The Data Protection Directive and GPDR
Before the General Data Protection Regulation (GDPR) came into effect in May 2018, the primary data protection legislation in the European Union was the Data Protection Directive (DPD) 95/46/EC. The DPD was adopted in 1995 and provided a framework for the protection of personal data within the European Union. However, the DPD was seen as outdated and not sufficiently robust in the face of technological advancements, and there were also inconsistencies in how it was implemented across different EU member states. The GDPR was therefore introduced to replace the DPD and provide a more modern, harmonized, and effective framework for data protection across the EU. Read more about GDPR here.
Background of the Data Protection Directive
The DPD was introduced in response to the increasing use of electronic data processing and computer technology in the EU in the 1980s and 1990s. This technological development led to concerns that personal data could be easily misused, leading to violations of individual privacy and freedom. The DPD was aimed at establishing minimum standards for the protection of personal data and ensuring that EU citizens’ rights to privacy were respected in the digital age.
The Main Provisions of the Data Protection Directive
The DPD was a comprehensive piece of legislation that covered all aspects of the collection, processing, and storage of personal data. Its main provisions included:
1. Personal Data Definition
The DPD defined personal data as any information relating to an identified or identifiable natural person. This included not only data such as names and addresses but also data that could identify individuals indirectly, such as IP addresses or cookie data.
2. Data Processing Principles
The DPD established six principles that data controllers had to adhere to when processing personal data. These principles were:
- Personal data must be processed fairly and lawfully.
- Personal data must be collected for specified, explicit, and legitimate purposes and not be further processed in a way incompatible with those purposes.
- Personal data must be adequate, relevant, and not excessive in relation to the purposes for which they are processed.
- Personal data must be accurate and, where necessary, kept up to date.
- Personal data must not be kept for longer than is necessary for the purposes for which they were collected.
- Appropriate technical and organizational measures must be taken to protect personal data from unauthorized or unlawful processing.
Data Subject Rights in the DPD
The DPD granted a number of rights to data subjects, including the right to access their personal data, the right to have inaccurate data corrected, and the right to object to the processing of their data. Data subjects also had the right to request that their data be deleted if it was no longer necessary for the purposes for which it was collected.

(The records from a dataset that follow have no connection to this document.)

(** * A shallow embedding of the mcp_weather server (tool registry, handlers,
    services and helpers) and the properties of its specification.

    Python values are modelled as follows:
    - JSON values (arguments, HTTP bodies, payloads) as the inductive [json];
      JSON objects and Python dicts as association lists, looked up at the
      last binding as [json.loads] keeps the last duplicate key;
    - Python floats as exact rationals [Q];
    - instants as [Z] microseconds since the Unix epoch (UTC);
    - exceptions as the inductive [exn] and fallible code in the error
      monad [result]. *)

From Stdlib Require Import String Ascii ZArith QArith Qround Qabs List Bool Lia Lqa.
Import ListNotations.
Open Scope string_scope.
Open Scope Z_scope.
#[local] Set Warnings "-register-all".

(* ------------------------------------------------------------------ *)
(** ** Python values and exceptions *)

Inductive json : Type :=
| JNull
| JBool (b : bool)
| JNum (q : Q)
| JStr (s : string)
| JArr (l : list json)
| JObj (kvs : list (string * json)).

(** Python exception classes raised by the code; the payload is [str(e)].
    [json.JSONDecodeError] is a subclass of [ValueError]. *)
Inductive exn : Type :=
| ValueError (msg : string)
| RuntimeError (msg : string)
| KeyError (msg : string)
| IndexError (msg : string)
| TypeError (msg : string)
| AttributeError (msg : string)
| McpError (msg : string)
| OverflowError (msg : string)
| OtherError (msg : string).

Definition exn_str (e : exn) : string :=
  match e with
  | ValueError m | RuntimeError m | KeyError m | IndexError m
  | TypeError m | AttributeError m | McpError m | OverflowError m | OtherError m => m
  end.

Inductive result (A : Type) : Type :=
| Ok (a : A)
| Raise (e : exn).
Arguments Ok {A} a.
Arguments Raise {A} e.

Definition bind {A B} (m : result A) (k : A -> result B) : result B :=
  match m with
  | Ok a => k a
  | Raise e => Raise e
  end.

Notation "x <- m ;; k" := (bind m (fun x => k))
  (at level 61, m at next level, right associativity).
Notation "' pat <- m ;; k" := (bind m (fun pat => k))
  (at level 61, pat pattern, m at next level, right associativity).

(** Lookup in a dict / JSON object: the last binding of the key wins. *)
Definition obj_lookup {A} (k : string) (kvs : list (string * A)) : option A :=
  fold_left (fun acc '(k', v) => if String.eqb k k' then Some v else acc) kvs None.

(** [k in d] for a dict. *)
Definition dict_mem {A} (k : string) (kvs : list (string * A)) : bool :=
  existsb (fun '(k', _) => String.eqb k k') kvs.

(** Python truthiness of a JSON value. *)
Definition truthy (v : json) : bool :=
  match v with
  | JNull => false
  | JBool b => b
  | JNum q => negb (Qeq_bool q 0%Q)
  | JStr s => negb (String.eqb s "")
  | JArr l => match l with [] => false | _ => true end
  | JObj kvs => match kvs with [] => false | _ => true end
  end.

(** Python's type name, used in the messages of [TypeError]. A [JNum] does
    not record whether the JSON text wrote the number as an integer, which
    [json.loads] reads as an [int], or with a fraction or an exponent, read
    as a [float]; it is named ["float"]. *)
Definition type_name (v : json) : string :=
  match v with
  | JNull => "NoneType"
  | JBool _ => "bool"
  | JNum _ => "float"
  | JStr _ => "str"
  | JArr _ => "list"
  | JObj _ => "dict"
  end.

(** ["sep".join(parts)]. *)
Fixpoint join (sep : string) (parts : list string) : string :=
  match parts with
  | [] => ""
  | [p] => p
  | p :: rest => p ++ sep ++ join sep rest
  end.

(** Decimal rendering of an integer, as in an f-string. *)
Fixpoint digits_N (fuel : nat) (n : N) (acc : string) : string :=
  match fuel with
  | O => acc
  | S f =>
      let acc' := String (ascii_of_N (48 + N.modulo n 10)) acc in
      let q := N.div n 10 in
      if N.eqb q 0 then acc' else digits_N f q acc'
  end.

Definition z_to_string (z : Z) : string :=
  let s := digits_N (S (N.size_nat (Z.abs_N z))) (Z.abs_N z) "" in
  if Z.ltb z 0 then "-" ++ s else s.

(* ------------------------------------------------------------------ *)
(** ** ToolHandler.validate_required_args (src/tools/toolhandler.py) *)

(** A tool's arguments: a dict from strings to JSON values. *)
Definition args_t := list (string * json).

(** [missing_fields = [field for field in required_fields if field not in args]]
    then raise when the list is non-empty. *)
Definition missing_fields (args : args_t) (required_fields : list string) : list string :=
  filter (fun field => negb (dict_mem field args)) required_fields.

Definition validate_required_args (args : args_t) (required_fields : list string)
  : result unit :=
  let missing := missing_fields args required_fields in
  match missing with
  | [] => Ok tt
  | _ => Raise (RuntimeError ("Missing required arguments: " ++ join ", " missing))
  end.

(* ------------------------------------------------------------------ *)
(** ** AirQualityService._get_pm25_level (src/tools/air_quality_service.py) *)

Definition get_pm25_level (pm25 : Q) : string :=
  if Qle_bool pm25 12%Q then "Good"
  else if Qle_bool pm25 35%Q then "Moderate"
  else if Qle_bool pm25 55%Q then "Unhealthy for Sensitive Groups"
  else if Qle_bool pm25 150%Q then "Unhealthy"
  else if Qle_bool pm25 250%Q then "Very Unhealthy"
  else "Hazardous".

(* ------------------------------------------------------------------ *)
(** ** WeatherService._degrees_to_compass (src/tools/weather_service.py) *)

Definition directions : list string :=
  ["N"; "NNE"; "NE"; "ENE"; "E"; "ESE"; "SE"; "SSE";
   "S"; "SSW"; "SW"; "WSW"; "W"; "WNW"; "NW"; "NNW"].

(** Python's [round(x)] on a number: to the nearest integer, halves to the
    even neighbour. *)
Definition py_round (x : Q) : Z :=
  let fl := Z.div (Qnum x) (Zpos (Qden x)) in
  let frac := Qminus x (inject_Z fl) in
  match Qcompare frac (1 # 2) with
  | Lt => fl
  | Gt => fl + 1
  | Eq => if Z.even fl then fl else fl + 1
  end.

(** [index = round(degrees / 22.5) % 16]; [%] is the floor modulo, like [Z.modulo]. *)
Definition degrees_to_compass (degrees : Q) : string :=
  let index := Z.modulo (py_round (Qdiv degrees (45 # 2))) 16 in
  nth (Z.to_nat index) directions "".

4. Data Controller Obligations in the DPD
The DPD established obligations for data controllers, including the requirement to register with a supervisory authority, provide data subjects with certain information, and obtain consent before processing sensitive personal data.
5. Data Transfer in the DPD
The DPD regulated the transfer of personal data outside the EU, requiring data controllers to ensure that adequate protection was in place before transferring data to countries outside the EU.
Impact of the Data Protection Directive
The DPD had a significant impact on data protection in the EU. It established a framework for the protection of personal data and ensured that EU citizens’ privacy rights were respected in the digital age. The DPD also paved the way for the GDPR, which replaced it in 2018.
However, the DPD was not without its limitations. Its provisions were not always clear, and it was often difficult to enforce. There were also inconsistencies in how the DPD was implemented across different EU member states, leading to confusion and a lack of harmonization.